Introduction Urinary tract infections (UTI) represent substantial pathology of children’s morbidity. The frequency is just behind respiratory tract infections. The symptoms may be very diverse and non-specific. Early diagnosis very important for preventing complications (especially renal scarring).
Objectives Pediatrician is the first one that has contact with child having UTI. According to the age, symptomatology is diverse and detection has to be well-timed in order to assure proper treatment. Materials and examinationsIn the study we evaluated 35 children aged 6 months to 6 years (from January 2009 till January 2012).There were 28 female and 7 male children divided in two groups: A) from 6 months till 3 years (20 children)with following symptoms: high temperature, diarrhea, vomiting and lack of appetite.

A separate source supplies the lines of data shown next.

(** The state switch stores a newly COMPLETED task only after a commit,
    or for the current task when its cached status is Done and the update
    is classified [status_only]: then Jira is not called. *)
Lemma dispatch_completed env s task msg user w :
  inRange s →
  taskAt (tasks s) (currentIndex s) = Some task →
  let r := dispatch env s task msg user w in
  ∃ evs, trace r.2 = trace w ++ evs
    ∧ (store r.2 = store w
       ∨ ∃ s', store r.2 = <[_id s := toDoc s']> (store w)
           ∧ ∀ i t', tasks s' !! i = Some t' → state t' = COMPLETED →
               tasks s !! i = Some t' ∨ committed evs
               ∨ (i = Z.to_nat (currentIndex s)
                  ∧ state task = AWAITING_CONFIRM ∧ status task = "Done"
                  ∧ (∃ u, Engine.analyzeUpdateType (engine env) (draftSummary task) user
                          = Return u ∧ forceStatus task u = "status_only")
                  ∧ jiraCalls evs = [])).
Proof.
  intros Hr Hat. simpl.
  assert (∀ x evs, state x ≠ COMPLETED →
            ∃ s', <[_id s := toDoc (setTask (currentIndex s) x s)]> (store w)
                  = <[_id s := toDoc s']> (store w)
              ∧ ∀ i t', tasks s' !! i = Some t' → state t' = COMPLETED →
                  tasks s !! i = Some t' ∨ committed evs
                  ∨ (i = Z.to_nat (currentIndex s)
                     ∧ state task = AWAITING_CONFIRM ∧ status task = "Done"
                     ∧ (∃ u, Engine.analyzeUpdateType (engine env) (draftSummary task) user
                             = Return u ∧ forceStatus task u = "status_only")
                     ∧ jiraCalls evs = [])) as Hopen.
  { intros x evs Hx. eexists. split; [done|].
    intros i t' Hl Hc. left. by eapply open_setTask. }
  unfold dispatch. destruct (state task) eqn:Est.
  - unfold onAwaitingUpdate, generateSummary, mbind, M_bind.
    rewrite external_run.
    destruct (Engine.generateSummary _ _ _ _) as [raw|e]; simpl.
    + eexists. split; [by rewrite <- app_assoc|]. right. by apply Hopen.
    + eexists. split; [done|]. by left.
  - unfold onAwaitingEditDecision. destruct (Text.isAffirmative msg); simpl;
      (eexists; split; [done|]; right; by apply Hopen).
  - unfold onAwaitingEditInput, applyEdits, mbind, M_bind.
    rewrite external_run.
    destruct (Engine.applyEdits _ _ _ _) as [raw|e]; simpl.
    + eexists. split; [by rewrite <- app_assoc|]. right. by apply Hopen.
    + eexists. split; [done|]. by left.
  - destruct (Text.isAffirmative msg) eqn:Hmsg.
    2: { unfold onAwaitingConfirm. rewrite Hmsg. simpl.
         exists []. rewrite app_nil_r. split; [done|]. by left. }
    destruct (onAwaitingConfirm_inv env s task msg user w Hmsg Hr)
      as [(Hst & (evs & Htr) & _)|(u & task1 & evs & Hu & _ & Hcommit & Hw & _)].
    { exists evs. split; [done|]. by left. }
    pose proof (onAwaitingConfirm_cached_done env s task msg user w u Hmsg Hr Hu)
      as Hquiet.
    rewrite Hw in *. simpl in *.
    set (tail := (EvEngine (Engine.analyzeRequest (draftSummary task) user) true :: evs)
            ++ [EvSave (_id (advanceResult (setTask (currentIndex s) (finalized task1) s)).1)
                  (toDoc (advanceResult (setTask (currentIndex s) (finalized task1) s)).1)]).
    exists tail.
    assert ((trace w ++ EvEngine (Engine.analyzeRequest (draftSummary task) user) true
               :: evs)
            ++ [EvSave (_id (advanceResult (setTask (currentIndex s) (finalized task1) s)).1)
                  (toDoc (advanceResult (setTask (currentIndex s) (finalized task1) s)).1)]
            = trace w ++ tail) as Htail.
    { unfold tail. by rewrite app_assoc. }
    split; [done|]. right.
    exists (advanceResult (setTask (currentIndex s) (finalized task1) s)).1.
    split; [by rewrite (proj2 (advanceResult_tasks _))|].
    intros i t' Hl Hc.
    assert (tasks (setTask (currentIndex s) (finalized task1) s) !! i = Some t') as Hl1.
    { unfold advanceResult in Hl.
      destruct (list_find _ _) as [[k next]|]; simpl in Hl; [|done].
      apply list_lookup_insert_Some in Hl as [(_ & <- & _)|(_ & Hl)]; done. }
    unfold setTask in Hl1; simpl in Hl1.
    apply list_lookup_insert_Some in Hl1 as [(Hi & _ & _)|(_ & Hl1)]; [|by left].
    right. destruct Hcommit as [Hcommit|[Hforce Hdone]].
    + left. unfold tail. apply committed_app_l.
      destruct Hcommit as (c & Hc' & Hm). exists c. split; [|done].
      by apply list_elem_of_further.
    + right. split; [done|]. split; [done|]. split; [done|].
      split; [by exists u|].
      specialize (Hquiet Hforce Hdone). rewrite Htail in Hquiet.
      unfold jiraCalls in *. rewrite omap_app in Hquiet.
      rewrite <- (app_nil_r (omap _ (trace w))) in Hquiet at 2.
      by apply app_inv_head in Hquiet.
  - exists []. rewrite app_nil_r. split; [done|]. by left.
Qed.
End completion_facts.

(** C2 (as stated) fails.  From the empty collection, against a Jira
    site whose search returns an issue that is already Done: the session
    is started, the user reports and declines to edit, and the task awaits
    confirmation with the cached status Done.  The confirming turn, with
    an update classified [status_only], stores the task as COMPLETED and
    calls Jira not at all. *)
Lemma completed_without_commit :
  Sessions.reachable Sessions.anySite (Agent.store Samples.closedDeclined)
  ∧ Agent.doc_state
      <$> (Agent.store Samples.closedDeclined !! "s1" ≫= λ d, Agent.doc_tasks d !! 0%nat)
    = Some Agent.AWAITING_CONFIRM
  ∧ Agent.doc_state
      <$> (Agent.store (Sessions.turn Samples.closedEnv
                          (Agent.store Samples.closedDeclined) "s1" "yes" "u1").2
             !! "s1" ≫= λ d, Agent.doc_tasks d !! 0%nat)
    = Some Agent.COMPLETED
  ∧ Sessions.jiraCalls
      (Agent.trace (Sessions.turn Samples.closedEnv
                      (Agent.store Samples.closedDeclined) "s1" "yes" "u1").2)
    = [].
Proof.
  split; [|repeat split; vm_compute; reflexivity].
  apply (Sessions.reach_message Sessions.anySite Samples.closedEnv "s1" "no changes" "u1").
  apply (Sessions.reach_message Sessions.anySite Samples.closedEnv "s1"
           "archived them" "u1").
  apply (Sessions.reach_start Sessions.anySite Samples.closedEnv "u1" ∅);
    [constructor|done].
Qed.

(** C2 (amended).  A task that is COMPLETED in the store after a
    [handleMessage] turn was COMPLETED in the store before the turn, or a
    ticket mutation (addComment, or a status transition through
    updateTask) completed without error in that turn, or it was the
    current task of the addressed session, awaiting confirmation with the
    cached status Done, and the update was classified [status_only]: the
    code then skips the transition, and the turn calls Jira not at all.
    The last case needs a task that is open while its cached status is
    Done; in a store the service produced against a Jira site whose
    search answers the filter on In Progress there is none, and the task
    was COMPLETED before or a mutation completed. *)
Theorem completed_only_after_commit
    (env : Agent.Env) (st : gmap string Agent.SessionDoc) (sid msg user : string)
    (sid' : string) (d' : Agent.SessionDoc) (i : nat) (t' : Agent.TaskDoc) :
  Agent.store (Sessions.turn env st sid msg user).2 !! sid' = Some d' →
  Agent.doc_tasks d' !! i = Some t' →
  Agent.doc_state t' = Agent.COMPLETED →
  ((∃ d t, st !! sid' = Some d ∧ Agent.doc_tasks d !! i = Some t
           ∧ Agent.doc_state t = Agent.COMPLETED)
   ∨ Sessions.committed (Agent.trace (Sessions.turn env st sid msg user).2)
   ∨ (sid' = sid
      ∧ ∃ d t, st !! sid = Some d ∧ Agent.doc_tasks d !! i = Some t
          ∧ Agent.doc_state t = Agent.AWAITING_CONFIRM
          ∧ Agent.doc_status t = "Done"
          ∧ Engine.analyzeUpdateType (Agent.engine env) (Agent.doc_draftSummary t) user
            = Return "status_only"
          ∧ Sessions.jiraCalls (Agent.trace (Sessions.turn env st sid msg user).2)
            = []))
  ∧ (Sessions.reachable Sessions.answersFilter st →
     (∃ d t, st !! sid' = Some d ∧ Agent.doc_tasks d !! i = Some t
             ∧ Agent.doc_state t = Agent.COMPLETED)
     ∨ Sessions.committed (Agent.trace (Sessions.turn env st sid msg user).2)).
Proof.
  intros Hd' Ht' Hc.
  assert ((∃ d t, st !! sid' = Some d ∧ Agent.doc_tasks d !! i = Some t
                  ∧ Agent.doc_state t = Agent.COMPLETED)
          ∨ Sessions.committed (Agent.trace (Sessions.turn env st sid msg user).2)
          ∨ (sid' = sid
             ∧ ∃ d t, st !! sid = Some d ∧ Agent.doc_tasks d !! i = Some t
                 ∧ Agent.doc_state t = Agent.AWAITING_CONFIRM
                 ∧ Agent.doc_status t = "Done"
                 ∧ Engine.analyzeUpdateType (Agent.engine env)
                     (Agent.doc_draftSummary t) user = Return "status_only"
                 ∧ Sessions.jiraCalls
                     (Agent.trace (Sessions.turn env st sid msg user).2) = []))
    as Hcases.
  { unfold Sessions.turn in *.
    assert (∀ d0, Agent.doc_tasks d0 = Agent.doc_tasks d' →
              st !! sid' = Some d0 →
              ∃ d t, st !! sid' = Some d ∧ Agent.doc_tasks d !! i = Some t
                     ∧ Agent.doc_state t = Agent.COMPLETED) as Hold.
    { intros d0 E H0. exists d0, t'. by rewrite E. }
    destruct (st !! sid) as [d|] eqn:Hd.
    2: { rewrite handleMessage_missing in Hd' by done. left. by apply (Hold d'). }
    destruct (Agent.doc_tasks d) as [|t00 rest] eqn:Hts0.
    { rewrite (handleMessage_empty _ _ _ d) in Hd' by done. left. by apply (Hold d'). }
    assert (∃ d0 t0 w0,
              Agent.doc_tasks d0 = Agent.doc_tasks d
              ∧ Sessions.currentTask d0 = Some t0
              ∧ Agent.handleMessage env sid msg user (Agent.fresh st)
                = Agent.dispatch env (Agent.ofDoc sid d0) (Agent.taskOfDoc t0) msg user w0
              ∧ Agent.store w0 = <[sid := d0]> st
              ∧ Sessions.jiraCalls (Agent.trace w0) = [])
      as (d0 & t0 & w0 & Hts & Ht0 & Heq & Hw0 & Hquiet0).
    { destruct (currentTask_or_drift d) as [[t Ht]|Hdrift].
      - exists d, t, (Agent.fresh st). split; [done|]. split; [done|].
        split; [by apply handleMessage_in_range|]. split; [|done].
        simpl. by rewrite insert_id.
      - eexists (Sessions.healed d), t00, _. split; [done|]. split.
        { unfold Sessions.currentTask, Sessions.healed; simpl. by rewrite Hts0. }
        split; [by eapply handleMessage_drift|]. done. }
    rewrite Heq in *. clear Heq.
    destruct (dispatch_completed env (Agent.ofDoc sid d0) (Agent.taskOfDoc t0) msg user w0)
      as (evs & Htr & Hst).
    { pose proof (currentTask_inv _ _ Ht0). unfold Sessions.inRange; simpl.
      by rewrite length_map. }
    { by rewrite taskAt_ofDoc, Ht0. }
    simpl in Htr, Hst. rewrite Hw0 in Hst.
    assert (∀ dx, <[sid := d0]> st !! sid' = Some dx →
              Agent.doc_tasks dx !! i = Some t' →
              ∃ d t, st !! sid' = Some d ∧ Agent.doc_tasks d !! i = Some t
                     ∧ Agent.doc_state t = Agent.COMPLETED) as Hold0.
    { intros dx Hdx Htx. destruct (decide (sid = sid')) as [<-|Hsid].
      - rewrite lookup_insert_eq in Hdx. injection Hdx as <-.
        exists d, t'. by rewrite <- Hts.
      - rewrite lookup_insert_ne in Hdx by done. by exists dx, t'. }
    destruct Hst as [Hst|(s' & Hst & Hnew)]; rewrite Hst in Hd'.
    { left. by apply (Hold0 d'). }
    simpl in Hd'. destruct (decide (sid = sid')) as [<-|Hsid].
    2: { rewrite !lookup_insert_ne in Hd' by done. left. apply (Hold0 d'); [|done].
         by rewrite lookup_insert_ne. }
    rewrite lookup_insert_eq in Hd'. injection Hd' as <-.
    unfold Agent.toDoc in Ht'; simpl in Ht'.
    change (map Agent.taskToDoc ?l) with (Agent.taskToDoc <$> l) in Ht'.
    rewrite list_lookup_fmap in Ht'.
    destruct (Agent.tasks s' !! i) as [tm|] eqn:Htm; [|done].
    simpl in Ht'. injection Ht' as <-. simpl in Hc.
    destruct (Hnew i tm Htm Hc) as [Hwas|[Hcommit|Hcached]].
    - left. simpl in Hwas.
      change (map Agent.taskOfDoc ?l) with (Agent.taskOfDoc <$> l) in Hwas.
      rewrite list_lookup_fmap in Hwas.
      destruct (Agent.doc_tasks d0 !! i) as [tdoc|] eqn:Hdoc0; [|done].
      simpl in Hwas. injection Hwas as <-.
      exists d, tdoc. rewrite <- Hts. by split.
    - right. left. rewrite Htr.
      destruct Hcommit as (c & Hin & Hm). exists c. split; [|done].
      apply elem_of_app. by right.
    - right. right. split; [done|].
      destruct Hcached as (-> & Hstate & Hdone & (u & Hu & Hforce) & Hquiet).
      simpl in *. exists d, t0. split; [done|]. split.
      { rewrite <- Hts. unfold Sessions.currentTask in Ht0.
        by destruct (_ <? 0). }
      split; [done|]. split; [done|]. split.
      { change (Agent.forceStatus (Agent.taskOfDoc t0) u) with u in Hforce.
        by rewrite <- Hforce. }
      rewrite Htr. unfold Sessions.jiraCalls in *.
      by rewrite omap_app, Hquiet0, Hquiet. }
  split; [done|]. intros Hreach.
  destruct Hcases as [?|[?|(-> & d & t & Hd & Ht & Hstate & Hdone & _)]];
    [by left|by right|].
  pose proof (reachable_statusOk _ Hreach _ _ Hd) as Hdoc.
  rewrite Forall_forall in Hdoc.
  specialize (Hdoc t (list_elem_of_lookup_2 _ _ _ Ht) Hdone). simpl in Hdoc.
  congruence.
Qed.
(** * Football match prediction: the prediction reconciliation engine

    A shallow embedding of [predictor/analytics.py]: the decision table of
    [determine_final_prediction], the head-to-head tally of
    [calculate_probabilities_original] / [calculate_probabilities_model2],
    the recent-form calculators, the weighted form strength of
    [ProfessionalFootballAnalytics.calculate_team_strength], the
    recent-form features of the feature builder and the orchestration of
    [advanced_predict_match]; with them [smart_prediction_logic] of
    [fastapi_predictor.py] and [clean_team_name] of [predictor/views.py].

    Conventions.
    - A Python [float] is an exact rational ([Q]) or one of nan / inf / -inf;
      comparisons are the boolean ones of [QArith].  Rounding is not
      modelled; [float()] of an int beyond the binary64 range raises.
    - A Python [dict] is an association list in insertion order with unique
      keys: iteration order decides [max(d, key=d.get)] on ties.
    - A [try: ... except Exception] block is an [option] whose [None] branch
      is the body of the handler.
    - [pd.to_datetime] reads a whole column at once.
    - Logging and timing have no effect on results and are left out. *)

From Stdlib Require Import QArith Qabs Lqa ZArith Lia List Bool Ascii String.
From Stdlib Require Import DecimalString.
From stdpp Require Import gmap strings.
Import ListNotations.

#[local] Open Scope string_scope.
#[local] Open Scope Q_scope.

(** ** Python values *)

Module Py.

(** Boolean comparisons on floats. *)
Definition Qleb (x y : Q) : bool := Qle_bool x y.
Definition Qltb (x y : Q) : bool := negb (Qle_bool y x).
Definition Qeqb (x y : Q) : bool := Qeq_bool x y.

(** The result of [float(x)]. *)
Inductive pyfloat :=
| Fin (q : Q)
| Nan
| Inf (negative : bool).

(** What a model's [predict] hands to the engine: a class index, a
    regression value, a class label, or nothing. *)
Inductive pyval :=
| PyInt (z : Z)
| PyFloat (x : pyfloat)
| PyStr (s : string)
| PyNone.

(** A class label of a classifier ([model.classes_]). *)
Inductive label :=
| LInt (z : Z)
| LStr (s : string).

Definition label_eqb (a b : label) : bool :=
  match a, b with
  | LInt x, LInt y => Z.eqb x y
  | LStr x, LStr y => String.eqb x y
  | _, _ => false
  end.

Definition label_to_pyval (l : label) : pyval :=
  match l with
  | LInt z => PyInt z
  | LStr s => PyStr s
  end.

(** [str(z)] *)
Definition str_of_Z (z : Z) : string := NilZero.string_of_int (Z.to_int z).

(** [str(l)] *)
Definition label_str (l : label) : string :=
  match l with
  | LInt z => str_of_Z z
  | LStr s => s
  end.

(** A dict in insertion order. *)
Definition dict (K V : Type) := list (K * V).

Definition values {K V} (d : dict K V) : list V := map snd d.
Definition keys {K V} (d : dict K V) : list K := map fst d.

(** [x in l] for a list of strings. *)
Definition str_in (x : string) (l : list string) : bool :=
  existsb (String.eqb x) l.

Section Dict.
Context {K V : Type} (eqb : K -> K -> bool).

(** [d.get(k, default)] *)
Fixpoint get (d : dict K V) (k : K) (default : V) : V :=
  match d with
  | [] => default
  | (k', v) :: d' => if eqb k k' then v else get d' k default
  end.

(** [k in d] *)
Definition mem (d : dict K V) (k : K) : bool := existsb (fun kv => eqb k (fst kv)) d.

(** [d[k] = v]: an existing key keeps its position, a new one goes last. *)
Fixpoint set (d : dict K V) (k : K) (v : V) : dict K V :=
  match d with
  | [] => [(k, v)]
  | (k', v') :: d' => if eqb k k' then (k', v) :: d' else (k', v') :: set d' k v
  end.

(** [dict(zip(ks, vs))] *)
Definition of_zip (ks : list K) (vs : list V) : dict K V :=
  fold_left (fun d kv => set d (fst kv) (snd kv)) (combine ks vs) [].

End Dict.

(** [{k: f(v) for k, v in d.items()}] *)
Definition map_values {K V W} (f : V -> W) (d : dict K V) : dict K W :=
  map (fun kv => (fst kv, f (snd kv))) d.

(** [max(xs)] / [min(xs)] on a non-empty list of floats. *)
Definition Qmax_list (x : Q) (xs : list Q) : Q :=
  fold_left (fun m v => if Qltb m v then v else m) xs x.

Definition Qmin_list (x : Q) (xs : list Q) : Q :=
  fold_left (fun m v => if Qltb v m then v else m) xs x.

(** [sum(xs)] *)
Definition Qsum (xs : list Q) : Q := fold_left Qplus xs 0.

(** [max(d, key=d.get)]: the first key whose value is maximal. *)
Fixpoint argmax_from {K} (best : K) (best_v : Q) (d : dict K Q) : K :=
  match d with
  | [] => best
  | (k, v) :: d' => if Qltb best_v v then argmax_from k v d' else argmax_from best best_v d'
  end.

Definition argmax_key {K} (d : dict K Q) : option K :=
  match d with
  | [] => None
  | (k, v) :: d' => Some (argmax_from k v d')
  end.

(** [proba.argmax()]: the index of the first maximum. *)
Fixpoint argmax_index_from (best : nat) (best_v : Q) (i : nat) (xs : list Q) : nat :=
  match xs with
  | [] => best
  | v :: xs' =>
      if Qltb best_v v then argmax_index_from i v (S i) xs'
      else argmax_index_from best best_v (S i) xs'
  end.

Definition argmax_index (xs : list Q) : option nat :=
  match xs with
  | [] => None
  | v :: xs' => Some (argmax_index_from 0 v 1 xs')
  end.

End Py.
Import Py.

Definition HOME : string := "Home Team Win".
Definition DRAW : string := "Draw".
Definition AWAY : string := "Away Team Win".
Definition INVALID : string := "❗ Invalid prediction".

(** The historical triple as the probability calculators build it. *)
Definition triple (h d a : Q) : dict string Q :=
  [(HOME, h); (DRAW, d); (AWAY, a)].

(** ** String operations used on team names and labels (ASCII) *)

Module Str.

(** [c.isspace()] on ASCII *)
Definition is_space (c : ascii) : bool :=
  let n := nat_of_ascii c in
  Nat.eqb n 32 || (Nat.leb 9 n && Nat.leb n 13) || (Nat.leb 28 n && Nat.leb n 31).

Fixpoint lstrip (s : string) : string :=
  match s with
  | String c s' => if is_space c then lstrip s' else s
  | EmptyString => EmptyString
  end.

Fixpoint rstrip (s : string) : string :=
  match s with
  | EmptyString => EmptyString
  | String c s' =>
      match rstrip s' with
      | EmptyString => if is_space c then EmptyString else String c EmptyString
      | r => String c r
      end
  end.

(** [s.strip()] *)
Definition strip (s : string) : string := rstrip (lstrip s).

Definition lower_ascii (c : ascii) : ascii :=
  let n := nat_of_ascii c in
  if Nat.leb 65 n && Nat.leb n 90 then ascii_of_nat (n + 32) else c.

Definition upper_ascii (c : ascii) : ascii :=
  let n := nat_of_ascii c in
  if Nat.leb 97 n && Nat.leb n 122 then ascii_of_nat (n - 32) else c.

Fixpoint map_chars (f : ascii -> ascii) (s : string) : string :=
  match s with
  | EmptyString => EmptyString
  | String c s' => String (f c) (map_chars f s')
  end.

(** [s.lower()], [s.upper()] *)
Definition lower (s : string) : string := map_chars lower_ascii s.
Definition upper (s : string) : string := map_chars upper_ascii s.

(** [s.startswith(p)] *)
Definition startswith (p s : string) : bool := String.prefix p s.

(** [sub in s] *)
Fixpoint contains (sub s : string) : bool :=
  String.prefix sub s ||
  match s with
  | EmptyString => false
  | String _ s' => contains sub s'
  end.

(** [s[n:]] *)
Fixpoint drop (n : nat) (s : string) : string :=
  match n, s with
  | O, _ => s
  | S n', String _ s' => drop n' s'
  | S _, EmptyString => EmptyString
  end.

(** [s.replace(old, "")] for a non-empty [old]: occurrences are removed
    left to right, without overlap.  [fuel] bounds the scan by the length. *)
Fixpoint remove_all_fuel (fuel : nat) (old s : string) : string :=
  match fuel with
  | O => s
  | S fuel' =>
      match s with
      | EmptyString => EmptyString
      | String c s' =>
          if String.prefix old s
          then remove_all_fuel fuel' old (drop (String.length old) s)
          else String c (remove_all_fuel fuel' old s')
      end
  end.

Definition remove_all (old s : string) : string :=
  remove_all_fuel (String.length s) old s.

End Str.

(** Readers for plain literals, to run the engine on concrete inputs:
    decimal numbers (optional sign, digits, optional fraction) and columns
    of dates written [YYYY-MM-DD] or with slashes. *)
Module Literal.

Definition digit_of (c : ascii) : option Z :=
  let n := Z.of_nat (nat_of_ascii c) in
  if (48 <=? n)%Z && (n <=? 57)%Z then Some (n - 48)%Z else None.

Fixpoint digits (s : string) (acc : Z) (count : nat) : Z * nat * string :=
  match s with
  | EmptyString => (acc, count, EmptyString)
  | String c s' =>
      match digit_of c with
      | Some d => digits s' (10 * acc + d)%Z (S count)
      | None => (acc, count, s)
      end
  end.

Definition unsigned (s : string) : option Q :=
  match digits s 0%Z 0%nat with
  | (ip, n, EmptyString) => if Nat.eqb n 0 then None else Some (inject_Z ip)
  | (ip, n, String "." rest) =>
      match digits rest 0%Z 0%nat with
      | (fp, m, EmptyString) =>
          if Nat.eqb (n + m) 0 then None
          else Some (inject_Z ip + inject_Z fp / inject_Z (10 ^ Z.of_nat m))
      | _ => None
      end
  | _ => None
  end.

Definition float_of_str (s : string) : option pyfloat :=
  match Str.strip s with
  | String "-" s' => option_map (fun q => Fin (- q)) (unsigned s')
  | String "+" s' => option_map Fin (unsigned s')
  | s' => option_map Fin (unsigned s')
  end.
(* ===== verification/MerkleMulti.v ===== *)
(** Merkle trees with multi-proofs: [src/pkg/merklemulti/merkle_multi.go].

    Module [MerkleMulti] translates tree construction ([NewTree]), proof
    generation ([Prove]) and root recomputation ([VerifyComputeRoot]).  Node
    positions are Go [int]s, modelled in [Z]; slices are lists. *)

From S2P Require Import Prelude.

(** [hashutil.Hasher]: the operations of the interface the tree uses. *)
Record Hasher (H : Type) := {
  HashInternal : H → H → H;
  ZeroHash : H;
}.
Arguments HashInternal {H} _ _ _.
Arguments ZeroHash {H} _.

Module MerkleMulti.

Inductive error :=
  | ErrNoLeaves
  | ErrAuthIndexOutOfBounds (i : Z)
  | ErrLeavesAndProofsEmpty
  | ErrBeyondLimit
  | ErrTotalHashesTooLarge
  | ErrSourceFlagsCount (total flags : Z)
  | ErrProofSourceFlags (flags proofs : Z)
  | ErrNotAllProofsUsed.

Record singleLayerProof (H : Type) := {
  slp_nextIndices : list Z;
  slp_subProof : list H;
  slp_sourceFlags : list bool;
}.
Arguments slp_nextIndices {H} _.
Arguments slp_subProof {H} _.
Arguments slp_sourceFlags {H} _.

B) from 3–6 years old (15 children) with following symptoms: dysuria, frequency, lumbar/abdominal pain and temperature. Basic laboratory tests and imaging studies were performed: complete blood count, urinalysis, CRP, urineculture, kidney and bladder ultrasound, Tc99mDMSA scan and cystography. According to the results of these studies the children were given appropriate management particularly those with risk for renal scarring.
Conclusion In 86% of the children with UTI Esherichia Coli (flagelarris) was found, Proteus mirabilis in 6%, Enteroccocus in 5% and Staphilococcus 3%. If the first UTI episode is appropriately managed, children at risk may be selected (high grade VUR) and long term treatment strategy created in order to prevent permanent kidney damage.